(Stored data entries)
Lemma inv_resolve q o s : inv s → inv (resolve q o s).
Proof.
  intros Hinv. unfold resolve. destruct (pending (reg s) !! q) as [h|] eqn:Hp; [|done].
  apply (inv_pending _ Hinv) in Hp. destruct (tasks s !! q) as [t|] eqn:Hq; [|done]. cbn in Hp.
  assert (inv (mkState (reg s) (tasks s) (opened s) (closed s) (delivered s) ((q, o) :: answered s))) as Hi.
  { destruct Hinv. split; cbn [reg tasks opened closed delivered answered]; try done.
    - intros q' t' o' Ht Hs. apply list_elem_of_further. by eapply inv_slots0.
    - intros q' o' Ht. apply list_elem_of_further. by eapply inv_results0. }
  assert (alter (fill_slot o) q (tasks s) = <[q := fill_slot o t]> (tasks s)) as ->.
  { apply map_eq. intros i. destruct (decide (i = q)) as [->|Hne].
    - by rewrite lookup_alter_eq, lookup_insert_eq, Hq.
    - by rewrite lookup_alter_ne, lookup_insert_ne. }
  apply (inv_task (mkState (reg s) (tasks s) (opened s) (closed s) (delivered s) ((q, o) :: answered s))); [done| |].
  - destruct t as [| |h' op e slot|h' slot|]; cbn in Hp; try done; split; cbn; try apply list_elem_of_here; [|done].
    split; [by eapply (inv_sending _ Hinv)|]. apply undelivered; [done|]. intros t Ht. rewrite Hq in Ht. by injection Ht as <-.
  - apply (pending_taken (mkState (reg s) (tasks s) (opened s) (closed s) (delivered s) ((q, o) :: answered s))); [done|].
    by destruct t.
Qed.

Lemma inv_step s s' : inv s → step s s' → inv s'.
Proof.
  intros Hinv Hstep. destruct Hstep.
  - destruct Hinv. by split.
  - by apply inv_connect.
  - destruct Hinv. split; try done. intros h c. cbn. intros [_ Hc]%lookup_delete_Some. by apply inv_connections0.
  - by apply inv_purge.
  - destruct Hinv. by split.
  - destruct Hinv. by split.
  - destruct Hinv. by split.
  - apply inv_task_same; [done|done|]. by rewrite H.
  - apply inv_task_same; [done| |by rewrite H]. split; [|done].
    apply undelivered; [done|]. intros t Ht. congruence.
  - apply inv_task_same; [done|done|]. by rewrite H.
  - apply inv_task_same; [done| |by rewrite H]. split; [|done]. split; [by apply dispatch_lookup_ok|].
    apply undelivered; [done|]. intros t Ht. rewrite H in Ht. by injection Ht as <-.
  - apply (inv_task s q (Sending host op e Empty) (<[q := host]> (pending (reg s)))); [done| |].
    + split; [|done]. split; [by eapply (inv_looked _ Hinv)|]. apply undelivered; [done|].
      intros t Ht. rewrite H in Ht. by injection Ht as <-.
    + intros q' h. destruct (decide (q' = q)) as [->|Hne]; [by rewrite !lookup_insert_eq|].
      rewrite !lookup_insert_ne by done. apply (inv_pending _ Hinv).
  - by apply (inv_send q host op e slot).
  - apply (inv_task s q _ (delete q (pending (reg s)))); [done|done|]. by apply pending_taken.
  - by apply inv_resolve.
  - apply inv_task_same; [done| |by rewrite H]. split; [|done]. cbn. by eapply (inv_slots _ Hinv); [exact H|].
  - apply inv_task_same; [done|done|]. by rewrite H.
  - apply (inv_task s q _ (delete q (pending (reg s)))); [done|done|]. by apply pending_taken.
Qed.

Lemma reachable_inv s : reachable s → inv s.
Proof.
  unfold reachable. intros Hr. assert (inv initial) as Hi by apply inv_initial.
  induction Hr as [|s1 s2 s3 Hs _ IH]; [done|]. by apply IH, (inv_step s1).
Qed.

§ **TRY IT**
Examine the records and pull out every line where the string "injection" occurs.

§ **ANSWER TO THIS TASK**
    split; [by eapply (inv_sending _ Hinv)|]. apply undelivered; [done|]. intros t Ht. rewrite Hq in Ht. by injection Ht as <-.
    apply undelivered; [done|]. intros t Ht. rewrite H in Ht. by injection Ht as <-.
      intros t Ht. rewrite H in Ht. by injection Ht as <-.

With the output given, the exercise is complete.